O número de pessoas
que encaixa no perfil de ‘nómada digital’ interessado em mudar-se para Portugal
tem aumentado e a vertente fiscal é uma das que também contribui para este
interesse, afirmam os fiscalistas contactados pela Lusa.
“Portugal tem sido
crescentemente procurado como um país para viver e trabalhar”, disse à Lusa
Ricardo Reis, da consultora Deloitte, precisando que, além dos “tradicionais
factores de diferenciação associados à qualidade de vida em geral, o critério
fiscal justifica igualmente este movimento”, sobretudo no contexto do regime
dos Residentes Não Habituais (RNH).
Dirigido a pessoas
com actividade profissional considerada de elevado valor acrescentado, o RNH
permite-lhes pagarem uma taxa de IRS de 20% sobre os rendimentos do seu trabalho
ou da sua actividade profissional, em vez das taxas progressivas deste imposto
que vão até 48%.
Para se aceder a
este regime do RNH é necessário não ter sido residente fiscal em Portugal nos
cinco anos anteriores e exercer uma das actividades de elevado valor
acrescentado que consta da portaria publicada pelo Ministério as Finanças.

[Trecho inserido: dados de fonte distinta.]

(* ===== verification/NodeSlots.v ===== *)
(** * Replication slots of a node ([patroni/postgresql/slots.py], [SlotsHandler])

    What one cycle does with the slots of a PostgreSQL: it loads them, drops those that are not wanted, creates
    and advances physical ones, creates logical ones on a primary, and schedules their advance or copy on a
    replica.  Every command for PostgreSQL is recorded. *)
From S2P Require Import Prelude Lexing PyDict PyVal Effects PgMisc DcsData GlobalConfig Slots SlotsAdvance.

Open Scope string_scope.
Open Scope Z_scope.

(** A slot as a dictionary of its attributes *)
Abbreviation slot := (dict pyval).

(** [d[key]] *)
Definition item (key : string) (d : slot) : exc pyval := match Dict.get key d with Some v => Ok v | None => Raise KeyError end.
Definition as_number (v : pyval) : exc Z := match v with VInt z => Ok z | VBool b => Ok (if b then 1 else 0) | _ => Raise TypeError end.

(** [compare_slots] *)
Definition compare_slots (s1 s2 : slot) (dbid : string) : exc bool :=
  t1 ← item "type" s1;
  t2 ← item "type" s2;
  if negb (pyval_eqb t1 t2) then mret false else
  if pyval_eqb t1 (VStr "physical") then mret true else
  if negb (pyval_eqb (vget dbid s1) (vget dbid s2)) then mret false else
  p1 ← item "plugin" s1; p2 ← item "plugin" s2; mret (pyval_eqb p1 p2).

(** [_copy_items] *)
Fixpoint copy_items (src dst : slot) (keys : list string) : exc slot :=
  match keys with
  | [] => mret dst
  | k :: keys => v ← item k src; copy_items src (Dict.set k v dst) keys
  end.
Definition logical_items : list string := ["datoid"; "catalog_xmin"; "confirmed_flush_lsn"].
Definition physical_items : list string := ["restart_lsn"; "xmin"].

(** ** The state *)

(** Commands for PostgreSQL *)
Inductive slot_command :=
  | DropSlot (name : string)
  | CreatePhysical (name : string)
  | AdvancePhysical (name : string) (lsn : Z)
  | CreateLogical (database name : string) (plugin : pyval)
  | ScheduleAdvance (slots : dict (dict Z))
  | InstallSlot (name : string).

Record SlotsHandler (W : Type) := MkSlotsHandler {
  schedule_load : bool;                         (* [_schedule_load_slots] *)
  force_check : bool;                           (* [_force_readiness_check] *)
  known_slots : dict slot;                      (* [_replication_slots] *)
  processing_queue : dict (option Z);           (* [_logical_slots_processing_queue] *)
  advance : Advance;
  commands : list (W * dict slot * slot_command); (* with the state that PostgreSQL had, and the slots known then *)
}.
Arguments MkSlotsHandler {W}.
Arguments schedule_load {W}.
Arguments force_check {W}.
Arguments known_slots {W}.
Arguments processing_queue {W}.
Arguments advance {W}.
Arguments commands {W}.

(** A row of pg_replication_slots *)
Record SlotRow := MkSlotRow {
  sr_name : string; sr_type : string; sr_xmin : pyval; sr_restart : pyval; sr_plugin : pyval; sr_database : pyval;
  sr_datoid : pyval; sr_catalog_xmin : pyval; sr_confirmed : pyval;
}.

Class PgSlots `{!Datetime} (W : Type) := {
  ps_major_version : W → Z;
  ps_is_primary : W → bool;
  ps_replay_lsn : W → Z;
  ps_config : W → GlobalConfig;
  ps_postgresql : W → Postgresql;
  ps_load : W → exc (list SlotRow) * W;
  (* the row of the drop: active, dropped *)
  ps_drop : string → W → exc (option (bool * bool)) * W;
  ps_create_physical : string → W → exc () * W;
  ps_advance : string → string → W → exc () * W;
  (* a cursor of a database, and the creation of a slot in it *)
  ps_cursor : string → W → exc () * W;
  ps_create_logical : string → string → pyval → W → exc () * W;
  (* on the leader: catalog_xmin of the slots, outside of recovery *)
  ps_leader_slots : Leader → list string → W → exc (list (string * option Z)) * W;
  (* slots to be copied, with the contents of their state file *)
  ps_leader_copy : Leader → list string → W → exc (list (string * slot)) * W;
  ps_leader_connect : Leader → W → exc () * W;
  ps_stop : W → exc bool * W;
  ps_start : W → exc () * W;
  ps_install : string → slot → W → exc () * W;
  (* [mpp_handler.ignore_replication_slot] *)
  ps_mpp_ignore : slot → W → exc bool;
}.

(** The columns and the values of [load_replication_slots] *)
Definition loaded_slot (major_version : Z) (r : SlotRow) : slot :=
  if (sr_type r =? "logical")%string then
    ([("type", VStr (sr_type r)); ("plugin", sr_plugin r); ("database", sr_database r); ("datoid", sr_datoid r)]
     ++ (if (100000 <=? major_version)%Z then [("catalog_xmin", sr_catalog_xmin r); ("confirmed_flush_lsn", sr_confirmed r)] else []))%list
  else [("type", VStr (sr_type r)); ("xmin", sr_xmin r); ("restart_lsn", sr_restart r)].

Definition is_type (t : string) (v : slot) : bool := pyval_eqb (vget "type" v) (VStr t).

(** The handler of a new object, after [schedule] *)
Definition slots_init {W : Type} (major_version : Z) : SlotsHandler W :=
  let value := 90400 <=? major_version in MkSlotsHandler value value [] [] advance_init [].

Section handler.
Context `{!Datetime} {W : Type} `{!PgSlots W}.

Definition slotM (A : Type) : Type := eff (SlotsHandler W * W) A.
#[global] Instance slotM_ret : MRet slotM := eff_ret _.
#[global] Instance slotM_bind : MBind slotM := eff_bind _.

Definition self : slotM (SlotsHandler W) := gets fst.
Definition look {A} (f : W → A) : slotM A := gets (λ s, f s.2).
Definition modify (f : SlotsHandler W → SlotsHandler W) : slotM () := puts (λ s, (f s.1, s.2)).
Definition invoke {A} (op : W → exc A * W) : slotM A := λ s, let '(r, w) := op s.2 in (r, (s.1, w)).

Definition set_load (b : bool) : slotM () :=
  modify (λ h, MkSlotsHandler b (force_check h) (known_slots h) (processing_queue h) (advance h) (commands h)).
Definition set_force (b : bool) : slotM () :=
  modify (λ h, MkSlotsHandler (schedule_load h) b (known_slots h) (processing_queue h) (advance h) (commands h)).
Definition set_known (d : dict slot) : slotM () :=
  modify (λ h, MkSlotsHandler (schedule_load h) (force_check h) d (processing_queue h) (advance h) (commands h)).
Definition set_queue (q : dict (option Z)) : slotM () :=
  modify (λ h, MkSlotsHandler (schedule_load h) (force_check h) (known_slots h) q (advance h) (commands h)).
Definition set_advance (a : Advance) : slotM () :=
  modify (λ h, MkSlotsHandler (schedule_load h) (force_check h) (known_slots h) (processing_queue h) a (commands h)).
Definition command (c : slot_command) : slotM () :=
  puts (λ s, let h := s.1 in
    (MkSlotsHandler (schedule_load h) (force_check h) (known_slots h) (processing_queue h) (advance h) ((s.2, known_slots h, c) :: commands h), s.2)).

(** [try: m except Exception: h] *)
Definition guard (m h : slotM ()) : slotM () := try_except (λ _, true) m h.

(** ** Loading *)

(** [schedule(value)]; without a value the version decides *)
Definition schedule (value : option bool) : slotM () :=
  v ← look ps_major_version;
  let value := default (90400 <=? v) value in
  set_load value;; set_force value.

Definition load_replication_slots : slotM () :=
  h ← self; v ← look ps_major_version;
  if (90400 <=? v) && schedule_load h then
    rows ← invoke ps_load;
    let slots := Dict.of_items (map (λ r, (sr_name r, loaded_slot v r)) rows) in
    set_known slots;; set_load false;;
    if force_check h then
      set_queue (map (λ kv, (kv.1, None)) (List.filter (λ kv, is_type "logical" kv.2) slots));; set_force false
    else mret ()
  else mret ().

(** One slot of the host in [process_permanent_slots]: its position, and the known slot with new values, or nothing when it is
    not the same slot *)
Definition process_slot (value known : slot) : exc (option (pyval * slot)) :=
  same ← compare_slots value known "datoid";
  if negb same then mret None else
  t ← item "type" value;
  if pyval_eqb t (VStr "logical")
  then pos ← item "confirmed_flush_lsn" value; known ← copy_items value known logical_items; mret (Some (pos, known))
  else pos ← item "restart_lsn" value; known ← copy_items value known physical_items; mret (Some (pos, known)).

Cumprindo os critérios, pode beneficiar-se do RNH durante 10 anos.
Também Joana Cunha
d’Almeida, sócia responsável pelo Departamento de Direito Fiscal da Anta da
Cunha Ecija, vê no RNH uma razão para se querer ser nómada digital em Portugal.
“Porque normalmente estamos a falar de pessoas que são abrangidas pela lista de
actividades de elevado valor acrescentado” previsto naquele regime fiscal que,
notou à Lusa, confere uma taxa de tributação de 20%, muito competitiva a título
europeu.
Joana Cunha
d’Almeida afirma haver “imensas pessoas” a quererem saber quais as regras caso
venham trabalhar para Portugal e empresas a fazer também questões nesse âmbito,
sendo que estas segundas, apesar de estarem obrigadas a pagar os 23,75% de Taxa
Social Única (TSU) para a Segurança Social, acabam por concluir que ter os
trabalhadores a trabalhar remotamente e a viverem em Portugal compensa.
Ricardo Reis
lembra, a propósito, que neste movimento, o trabalhador, mesmo que as regras
fiscais do RNH se lhe apliquem, tem de ter em conta que deverá ter de pagar em
Portugal Segurança Social (de acordo com as regras em vigor).
“Sublinhando que
existem “regras diferenciadas para trabalhadores dependentes (trabalhadores por
conta de outrem) e trabalhadores independentes”, o fiscalista da Deloitte
refere que, em termos gerais, no caso de “um nómada digital que permaneça em
Portugal e trabalhe de Portugal remotamente para outras jurisdições, as
contribuições de Segurança Social são devidas em Portugal”.
Além disso,
acrescenta Joana Cunha d’Almeida, neste movimento há também que ter em conta o
actual enquadramento legal das regras do estabelecimento estável. Porque,
refere, “pode haver o risco de, por via da localização dos trabalhadores, se
entender que a empresa tem cá estabelecimento estável”.
Numa nota
informativa sobre ‘nómadas digitais’ publicada em março de 2021 a sociedade de
advogados PLMJ lembra que o Orçamento do Estado para 2021 (OE2021) introduziu um
novo conceito de estabelecimento estável “que surge, também, sempre que uma
empresa não residente preste serviços em território português, incluindo
serviços de consultoria, através dos seus próprios funcionários ou de outro
pessoal contratado pela empresa para o efeito”.
Para estes efeitos,
tais actividades devem ser realizadas durante mais de 183 dias num período de
12 meses, com início ou fim no ano fiscal relevante, adianta a mesma
informação, ressalvando que as convenções para evitar a dupla tributação (CDT)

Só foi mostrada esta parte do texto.